**INPUT MATERIAL:**
(** Steps of the same process, seen from its beginning. *)
Lemma holds_same s s' x : fds s' = fds s → holds_object s' x → holds_object s x.
Proof. intros Hf (k & Hk). exists k. by rewrite <-Hf. Qed.
Lemma made_same s s' lo hi p : name s' = name s → made s' lo hi p → made s lo hi p.
Proof. unfold made. by intros ->. Qed.
Lemma fresh_later s s' : fresh_from s → fds s' = fds s → name s' = name s → (calls s ≤ calls s')%nat → fresh_from s'.
Proof.
  intros Hf Hfd Hn Hc x p hi Hx Hp Hm. apply (Hf x p hi); [by eapply holds_same|done|].
  eapply made_mono; [by eapply made_same|done|done].
Qed.
Lemma keeps_later s s' hi l :
  keeps s' hi l → fds s' = fds s → name s' = name s → (calls s ≤ calls s')%nat → keeps s hi l.
Proof.
  intros Hk Hf Hn Hc. eapply Forall_impl; [exact Hk|]. intros e He x p Hx Hp.
  destruct (He x p Hx Hp) as [H|H]; [left; by eapply holds_same|right].
  eapply made_mono; [by eapply made_same|done|done].
Qed.
Lemma keeps_mono s hi hi' l : keeps s hi l → (hi ≤ hi')%nat → keeps s hi' l.
Proof.
  intros Hk Hle. eapply Forall_impl; [exact Hk|]. intros e He x p Hx Hp.
  destruct (He x p Hx Hp); [by left|right; by eapply made_mono].
Qed.
Lemma executed_app l l' : executed (l ++ l') = executed l ++ executed l'.
Proof. apply omap_app. Qed.

Lemma run_juxtaposition_runs lhs rhs m1 m2 :
  runs m1 lhs → runs m2 rhs → runs (run_juxtaposition m1 m2) (CMD_JUXTAPOSITION lhs rhs).
Proof.
  intros H1 H2 ctx s Ht Hneed Hfresh. cbn [needs] in Hneed. unfold run_juxtaposition. apply gwp_bind.
  eapply gwp_mono; [apply H1; [done|lia|done]|]. intros l r (rc & s1 & -> & Hrc & Hf1 & Hn1 & Hc1 & Hw1 & Hk1).
  rewrite (proj2 (Z.ltb_ge rc 0)) by lia.
  eapply gwp_mono; [apply H2; [by rewrite Hf1|rewrite Hf1; lia|by eapply fresh_later]|].
  intros l' r' (rc' & s2 & -> & Hrc' & Hf2 & Hn2 & Hc2 & Hw2 & Hk2).
  exists rc', s2. split_and!; [done|done|congruence|congruence|lia| |].
  - rewrite executed_app. constructor; [done|]. by rewrite <-Hf1.
  - rewrite executed_app. apply Forall_app. split; [by eapply keeps_mono|]. by eapply keeps_later.
Qed.

(** A forked process: its name is behind the number of the call that forked it. *)
Lemma made_in_child s s' j lo hi p : name s' = j :: name s → made s' lo hi p → ∃ k, p.1 = k ++ j :: name s.
Proof.
  intros Hn (j' & _ & [->|(k & Hk)]); rewrite Hn in *; [by exists []|].
  exists (k ++ [j']). by rewrite <-app_assoc.
Qed.
Lemma fresh_child s s' j :
  fresh_from s → name s' = j :: name s → (calls s ≤ j)%nat →
  (∀ x p, holds_object s' x → end_of x = Some p → holds_object s x ∨ p.1 = name s) → fresh_from s'.
Proof.
  intros Hf Hn Hj Hh x p hi Hx Hp Hm. apply (made_in_child s s' j) in Hm as [k Hk]; [|done].
  destruct (Hh x p Hx Hp) as [H|H].
  - apply (Hf x p (S j) H Hp). exists j. split; [lia|]. right. by exists k.
  - rewrite H in Hk. apply (f_equal length) in Hk. rewrite length_app in Hk. cbn in Hk. lia.
Qed.
Lemma keeps_child s s' j hi hi' l :
  keeps s' hi' l → name s' = j :: name s → (calls s ≤ j < hi)%nat →
  (∀ x p, holds_object s' x → end_of x = Some p → holds_object s x ∨ made s (calls s) hi p) → keeps s hi l.
Proof.
  intros Hk Hn Hj Hh. eapply Forall_impl; [exact Hk|]. intros e He x p Hx Hp.
  destruct (He x p Hx Hp) as [H|H]; [by apply Hh|]. right.
  apply (made_in_child s s' j) in H as [k Hpk]; [|done]. exists j. split; [lia|]. right. by exists k.
Qed.

Lemma run_background_runs m inner : runs m inner → runs (run_background m) (CMD_BACKGROUND inner).
Proof.
  intros Hm ctx s Ht Hneed Hfresh. cbn [needs] in Hneed. unfold run_background. set (pid := answer oracle s).
  assert (Hpid : 0 < pid) by apply answer_pos.
  eapply (gwp_fork _ _ _ (λ l e, how e = Exited 0 ∧
    wired (fds s) pid inner (executed l) ∧ keeps s (S (calls s)) (executed l))).
  - unfold child_background. apply gwp_getpid. intros s1 (Hf1 & Hn1 & _ & _ & Hc1). cbn [child id fds name calls] in *.
    apply gwp_bind. eapply gwp_mono.
    { apply Hm; [by rewrite Hf1|by rewrite Hf1|]. eapply (fresh_child s s1); [done|done|lia|].
      intros x p Hx _. left. by eapply holds_same. }
    intros l r (rc & s2 & -> & Hrc & Hf2 & Hn2 & Hc2 & Hw & Hk). cbn [pgid] in Hw.
    rewrite (proj2 (Z.eqb_neq rc RUN_ERROR)) by (unfold RUN_ERROR; lia). eexists. split; [done|]. rewrite app_nil_r.
    split; [done|]. split; [by rewrite <-Hf1|].
    eapply keeps_child; [exact Hk|done|lia|]. intros x p Hx _. left. by eapply holds_same.
  - intros l e s1 (He & Hw & Hk) (Hf1 & Hn1 & _ & _ & Hc1). rewrite (proj2 (Z.ltb_ge _ 0)) by lia.
    apply gwp_return. exists 0, s1. assert (Hl : executed (l ++ [e]) = executed l).
    { rewrite executed_app. cbn [executed omap list_omap]. by rewrite He, app_nil_r. }
    rewrite Hl. split_and!; [done|done|done|done|lia| |].
    + apply (wired_background _ _ pid); [lia|done].
    + eapply keeps_mono; [exact Hk|lia].
Qed.
Lemma held_insert t k x y : held (<[k := Some x]> t) y → y = x ∨ held t y.
Proof.
  intros (i & Hi). destruct (decide (i = k)) as [->|].
  - pose proof (lookup_lt_Some _ _ _ Hi) as Hl. rewrite length_insert in Hl.
    rewrite list_lookup_insert_eq in Hi by done. left. congruence.
  - rewrite list_lookup_insert_ne in Hi by done. right. by exists i.
Qed.
Lemma held_lend t k j ok x y : t !! k = Some (Some ok) → held (<[k := Some x]> (<[j := Some ok]> t)) y → y = x ∨ held t y.
Proof. intros Hk [->|[->|H]%held_insert]%held_insert; [by left| |by right]. right. by exists k. Qed.
Lemma run_redirect_runs m from to : runs m from → runs (run_redirect m to) (CMD_REDIRECT from to).
Proof.
  intros Hm ctx s Ht Hneed Hfresh. cbn [needs] in Hneed. unfold run_redirect.
  destruct (lend_open (Target to) (fds s) Ht ltac:(lia)) as (i & j & o & Ho & Hj & Ha & Hdup & Hdup2 & Hc & Hi).
  eapply gwp_open; [exact Ha|lia|]. intros s1 (Hf1 & Hn1 & _ & _ & Hc1). rewrite (proj2 (Z.ltb_ge (Z.of_nat i) 0)) by lia.
  eapply gwp_dup; [rewrite Hf1; exact Hdup|lia|]. intros s2 (Hf2 & Hn2 & _ & _ & Hc2).
  eapply gwp_dup2; [rewrite Hf2; exact Hdup2|lia|]. intros s3 (Hf3 & Hn3 & _ & _ & Hc3).
  eapply gwp_close; [rewrite Hf3; exact Hc|lia|]. intros s4 (Hf4 & Hn4 & _ & _ & Hc4).
  destruct (table_ok_lend (fds s) 1 j o (Target to) Ht ltac:(lia) Ho Hj) as [Ht4 Hfree].
  assert (Hheld : ∀ x p, holds_object s4 x → end_of x = Some p → holds_object s x).
  { intros x p Hx Hp. unfold holds_object in Hx. rewrite Hf4 in Hx. by apply (held_lend _ _ _ _ _ _ Ho) in Hx as [->|Hx]. }
  assert (Hfresh4 : fresh_from s4).
  { intros x p hi Hx Hp Hmade. apply (Hfresh x p hi); [by eapply Hheld|done|].
    eapply made_mono; [by eapply (made_same s s4); [congruence|]|lia|done]. }
  apply gwp_bind. eapply gwp_mono; [apply Hm; [by rewrite Hf4|rewrite Hf4; lia|done]|].
  intros l r (rc & s5 & -> & Hrc & Hf5 & Hn5 & Hc5 & Hw & Hk). rewrite Hf4 in Hf5.
  destruct (give_back (fds s) (fds s5) 1 j o (Target to)) as (Hd & Hcl & _ & Hback);
    [apply Ht|done|done|by rewrite Hf5|]. specialize (Hback Hf5).
  apply gwp_errno. eapply gwp_dup2; [exact Hd|lia|]. intros s6 (Hf6 & Hn6 & _ & _ & Hc6).
  eapply gwp_close; [rewrite Hf6; exact Hcl|lia|]. intros s7 (Hf7 & Hn7 & _ & _ & Hc7). apply gwp_set_errno.
  exists rc, (set_error (error s5) s7). cbn [set_error fds name calls]. rewrite app_nil_r.
  split_and!; [done|done|congruence|congruence|lia| |].
  - apply (wired_redirect _ _ _ _ o j); [done|done|]. by rewrite <-Hf4.
  - eapply Forall_impl; [exact Hk|]. intros e He x p Hx Hp. destruct (He x p Hx Hp) as [H|H]; [left; by eapply Hheld|].
    right. eapply made_mono; [by eapply (made_same s s4); [congruence|]|lia|lia].
Qed.

(** The left side of a pipe [p] whose ends are at [i0] and [i1]. *)
Definition left_ran (t : list (option object)) (s : task) (p : place) (g : Z) (lhs : node (list Z)) (l : list ended) (e : ended)
    : Prop :=
  how e = Exited 0 ∧ wired (<[1%nat := Some (Writer p)]> t) g lhs (executed l) ∧
  Forall (λ e, ∀ x q, holds_object e.2 x → end_of x = Some q →
    held t x ∨ x = Writer p ∨ made s (calls s) (S (calls s)) q) (executed l).
Lemma child_left_runs m lhs ctx s s4 t p g :
  runs m lhs → table_ok t → (needs lhs ≤ free t)%nat → pgid ctx = g →
  fds s4 = <[1%nat := Some (Writer p)]> t → name s4 = calls s :: name s →
  p.1 = name s → (∀ x q hi, held t x → end_of x = Some q → ¬ made s (calls s) hi q) →
  gwp (rc ← m ctx;
       if rc =? RUN_ERROR then Message (lit "run_command") Abort
       else _ ← call (Close STDOUT_FILENO); Exit 0) s4
    (λ l r, ∃ e, r = @Over Empty_set e ∧ left_ran t s p g lhs l e).
Proof.
  intros Hm Ht Hneed Hg Hf4 Hnm4 Hp Hfresh. destruct (ok_stdio t Ht 1) as [o1 Ho1]; [lia|].
  assert (Hheld : ∀ x, holds_object s4 x → x = Writer p ∨ held t x)
    by (intros x Hx; unfold holds_object in Hx; rewrite Hf4 in Hx; by eapply held_insert).
  apply gwp_bind. eapply gwp_mono.
  { apply Hm; [rewrite Hf4; apply (table_ok_replace t 1 o1); [done|lia|done]|rewrite Hf4; by rewrite (free_replace t 1 o1)|].
    intros x q hi Hx Hq Hmade. apply (made_in_child s s4 (calls s)) in Hmade as [k Hk]; [|done].
    destruct (Hheld x Hx) as [->|Hx'].
    - injection Hq as <-. rewrite Hp in Hk. apply (f_equal length) in Hk. rewrite length_app in Hk. cbn in Hk. lia.
    - apply (Hfresh x q (S (calls s)) Hx' Hq). exists (calls s). split; [lia|]. right. by exists k. }
  intros l r (rc & s5 & -> & Hrc & Hf5 & Hnm5 & _ & Hw & Hk).
  rewrite (proj2 (Z.eqb_neq rc RUN_ERROR)) by (unfold RUN_ERROR; lia).
  assert (Hcl : do_close STDOUT_FILENO (fds s5) = (0, <[1%nat := None]> (fds s5))).
  { unfold do_close. change STDOUT_FILENO with (Z.of_nat 1). erewrite object_at_run; [done| |].
    - rewrite Hf5, Hf4, length_insert. apply Ht.
    - rewrite Hf5, Hf4. apply list_lookup_insert_eq. by eapply lookup_lt_Some. }
  eapply gwp_close; [exact Hcl|lia|]. intros s6 _. eexists. split; [done|]. rewrite app_nil_r.
  split; [done|]. split.
  - by rewrite <-Hg, <-Hf4.
  - eapply Forall_impl; [exact Hk|]. intros e He x q Hx Hq. destruct (He x q Hx Hq) as [H|H].
    + destruct (Hheld x H) as [->|H']; [right; by left|by left].
    + right. right. apply (made_in_child s s4 (calls s)) in H as [k Hpk]; [|done].
      exists (calls s). split; [lia|]. right. by exists k.
Qed.
Lemma child_pipe_runs m lhs ctx s t p i0 i1 number :
  runs m lhs → table_ok t → (needs lhs ≤ free t)%nat →
  fds s = <[i1 := Some (Writer p)]> (<[i0 := Some (Reader p)]> t) → t !! i0 = Some None → t !! i1 = Some None →
  i0 ≠ i1 → (3 ≤ i0)%nat → (3 ≤ i1)%nat →
  p.1 = name s → (∀ x q hi, held t x → end_of x = Some q → ¬ made s (calls s) hi q) →
  gwp (child_pipe (Z.of_nat i0) (Z.of_nat i1) m ctx) (child number s) (λ l r, ∃ e, r = Over e ∧
    left_ran t s p (if pgid ctx =? 0 then number else pgid ctx) lhs l e).
Proof.
  intros Hm Ht Hneed Hf0 Hn0 Hn1 Hne Hi0 Hi1 Hp Hfresh. unfold child_pipe.
  destruct (child_table p t i0 i1 Ht Hn0 Hn1 Hne Hi0 Hi1) as (Hd & Hc0 & Hc1). rewrite <-Hf0 in Hd, Hc0, Hc1.
  eapply gwp_dup2; [exact Hd|lia|]. intros s1 (Hf1 & Hnm1 & Hid1 & _).
  eapply gwp_close; [rewrite Hf1; exact Hc0|lia|]. intros s2 (Hf2 & Hnm2 & Hid2 & _).
  eapply gwp_close; [rewrite Hf2; exact Hc1|lia|]. intros s3 (Hf3 & Hnm3 & Hid3 & _).
  set (g := if pgid ctx =? 0 then number else pgid ctx).
  apply gwp_bind.
  assert (Hleft : ∀ s4, fds s4 = fds s3 → name s4 = name s3 →
    gwp (rc ← m (with_pgid g ctx);
         if rc =? RUN_ERROR then Message (lit "run_command") Abort
         else _ ← call (Close STDOUT_FILENO); Exit 0) s4
      (λ l r, ∃ e, r = @Over Empty_set e ∧ left_ran t s p g lhs l e)).
  { intros s4 Hf4 Hnm4. rewrite Hf3 in Hf4. rewrite Hnm3, Hnm2, Hnm1 in Hnm4. by eapply child_left_runs. }
  unfold g in Hleft. destruct (pgid ctx =? 0).
  - change (gwp (call Getpid) s3 ?Q) with (gwp (call Getpid ≫= mret) s3 Q). apply gwp_getpid.
    intros s4 (Hf4 & Hnm4 & Hid4 & _). apply gwp_return. cbn [app].
    replace (id s3) with number by (rewrite Hid3, Hid2, Hid1; done). by apply Hleft.
  - apply gwp_return. by apply Hleft.
Qed.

**THE PROBLEM:** An exact copy of the lines above, from the one containing "Lemma run_redirect_runs m" through the one containing "- eapply Forall_impl; [exact Hk|]. intros e He x p", is the whole of the answer.

**RESPONSE TO THIS EXERCISE:**
Lemma run_redirect_runs m from to : runs m from → runs (run_redirect m to) (CMD_REDIRECT from to).
Proof.
  intros Hm ctx s Ht Hneed Hfresh. cbn [needs] in Hneed. unfold run_redirect.
  destruct (lend_open (Target to) (fds s) Ht ltac:(lia)) as (i & j & o & Ho & Hj & Ha & Hdup & Hdup2 & Hc & Hi).
  eapply gwp_open; [exact Ha|lia|]. intros s1 (Hf1 & Hn1 & _ & _ & Hc1). rewrite (proj2 (Z.ltb_ge (Z.of_nat i) 0)) by lia.
  eapply gwp_dup; [rewrite Hf1; exact Hdup|lia|]. intros s2 (Hf2 & Hn2 & _ & _ & Hc2).
  eapply gwp_dup2; [rewrite Hf2; exact Hdup2|lia|]. intros s3 (Hf3 & Hn3 & _ & _ & Hc3).
  eapply gwp_close; [rewrite Hf3; exact Hc|lia|]. intros s4 (Hf4 & Hn4 & _ & _ & Hc4).
  destruct (table_ok_lend (fds s) 1 j o (Target to) Ht ltac:(lia) Ho Hj) as [Ht4 Hfree].
  assert (Hheld : ∀ x p, holds_object s4 x → end_of x = Some p → holds_object s x).
  { intros x p Hx Hp. unfold holds_object in Hx. rewrite Hf4 in Hx. by apply (held_lend _ _ _ _ _ _ Ho) in Hx as [->|Hx]. }
  assert (Hfresh4 : fresh_from s4).
  { intros x p hi Hx Hp Hmade. apply (Hfresh x p hi); [by eapply Hheld|done|].
    eapply made_mono; [by eapply (made_same s s4); [congruence|]|lia|done]. }
  apply gwp_bind. eapply gwp_mono; [apply Hm; [by rewrite Hf4|rewrite Hf4; lia|done]|].
  intros l r (rc & s5 & -> & Hrc & Hf5 & Hn5 & Hc5 & Hw & Hk). rewrite Hf4 in Hf5.
  destruct (give_back (fds s) (fds s5) 1 j o (Target to)) as (Hd & Hcl & _ & Hback);
    [apply Ht|done|done|by rewrite Hf5|]. specialize (Hback Hf5).
  apply gwp_errno. eapply gwp_dup2; [exact Hd|lia|]. intros s6 (Hf6 & Hn6 & _ & _ & Hc6).
  eapply gwp_close; [rewrite Hf6; exact Hcl|lia|]. intros s7 (Hf7 & Hn7 & _ & _ & Hc7). apply gwp_set_errno.
  exists rc, (set_error (error s5) s7). cbn [set_error fds name calls]. rewrite app_nil_r.
  split_and!; [done|done|congruence|congruence|lia| |].
  - apply (wired_redirect _ _ _ _ o j); [done|done|]. by rewrite <-Hf4.
  - eapply Forall_impl; [exact Hk|]. intros e He x p Hx Hp. destruct (He x p Hx Hp) as [H|H]; [left; by eapply Hheld|].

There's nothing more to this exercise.